- **YOUR GOAL**
Below are the entries to work from; restate word for word the portion that opens with the line containing "Definition emit_startup_state_transfer_grants (source" and closes with the line containing "(send_lobby (λ _, StartupStateTransferUploadGranted", keeping both.

(Items listed in a dataset)
Definition emit_state_changed : StoredLobby → StoredLobby := send_lobby (λ s, LobbyStateChanged (stored_lobby_view s)).
Definition emit_lobby_returned (returned : LobbyReturnedView) : StoredLobby → StoredLobby :=
  send_lobby (λ s, LobbyReturned (stored_lobby_view s) returned).
Definition emit_chat_message (chat : LobbyChatMessageView) : StoredLobby → StoredLobby :=
  send_lobby (λ _, ChatMessage chat).
Definition emit_lobby_closed (reason : string) : StoredLobby → StoredLobby :=
  send_lobby (λ s, LobbyClosedEvent (stored_lobby_view s) reason).
Definition emit_player_removed (target : ConnectionId) (player_index : N) (reason : LobbyPlayerRemovalReason)
    : StoredLobby → StoredLobby :=
  send_lobby (λ s, PlayerRemoved target player_index reason (stored_lobby_view s)).
Definition emit_rom_transfer_grants (source receiver : ConnectionId) (grants : LobbyFileRelayGrantPair)
    (s : StoredLobby) : StoredLobby :=
  let epoch := lobby_epoch (stored_lobby s) in
  send_lobby (λ _, RomTransferDownloadReady receiver epoch (lpair_download grants))
    (send_lobby (λ _, RomTransferUploadGranted source epoch (lpair_upload grants)) s).
Definition emit_startup_state_transfer_grants (source receiver : ConnectionId)
    (grants : LobbyFileRelayGrantPair) (s : StoredLobby) : StoredLobby :=
  let epoch := lobby_epoch (stored_lobby s) in
  send_lobby (λ _, StartupStateTransferDownloadReady receiver epoch (lpair_download grants))
    (send_lobby (λ _, StartupStateTransferUploadGranted source epoch (lpair_upload grants)) s).

(** ** State of the registry *)

Record LobbyFeed := mkLobbyFeed {
  lobby_recent_events : LobbyDebugEventLog;
  lobby_sunk_events : list LobbyDebugEvent;
  public_changes : N;
  closed_lobby_voice : list (string * string);
  removed_participants : list (string * string * string) }.

#[export] Instance eta_LobbyFeed : Eta LobbyFeed := λ f,
  mkLobbyFeed (lobby_recent_events f) (lobby_sunk_events f) (public_changes f) (closed_lobby_voice f)
    (removed_participants f).
#[export] Instance set_lobby_recent_events : Setter lobby_recent_events.
Proof. derive_setter. Defined.
#[export] Instance set_lobby_sunk_events : Setter lobby_sunk_events.
Proof. derive_setter. Defined.
#[export] Instance set_public_changes : Setter public_changes.
Proof. derive_setter. Defined.
#[export] Instance set_closed_lobby_voice : Setter closed_lobby_voice.
Proof. derive_setter. Defined.
#[export] Instance set_removed_participants : Setter removed_participants.
Proof. derive_setter. Defined.

(** [InMemoryLobbyRegistry]. *)
Record LobbyRegistry := mkLobbyRegistry {
  lobbies : gmap (list N) StoredLobby;
  lobby_feed : LobbyFeed }.

#[export] Instance eta_LobbyRegistry : Eta LobbyRegistry := λ g, mkLobbyRegistry (lobbies g) (lobby_feed g).
#[export] Instance set_lobbies : Setter lobbies.
Proof. derive_setter. Defined.
#[export] Instance set_lobby_feed : Setter lobby_feed.
Proof. derive_setter. Defined.

Record LobbyDeps := mkLobbyDeps {
  lobby_digest_of : bytes → bytes;
  lobby_capabilities : LobbyServerCapabilities;
  lobby_broker_enabled : bool;
  uuid_text : N → string }.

- **WRITTEN RESPONSE**
Definition emit_startup_state_transfer_grants (source receiver : ConnectionId)
    (grants : LobbyFileRelayGrantPair) (s : StoredLobby) : StoredLobby :=
  let epoch := lobby_epoch (stored_lobby s) in
  send_lobby (λ _, StartupStateTransferDownloadReady receiver epoch (lpair_download grants))
    (send_lobby (λ _, StartupStateTransferUploadGranted source epoch (lpair_upload grants)) s).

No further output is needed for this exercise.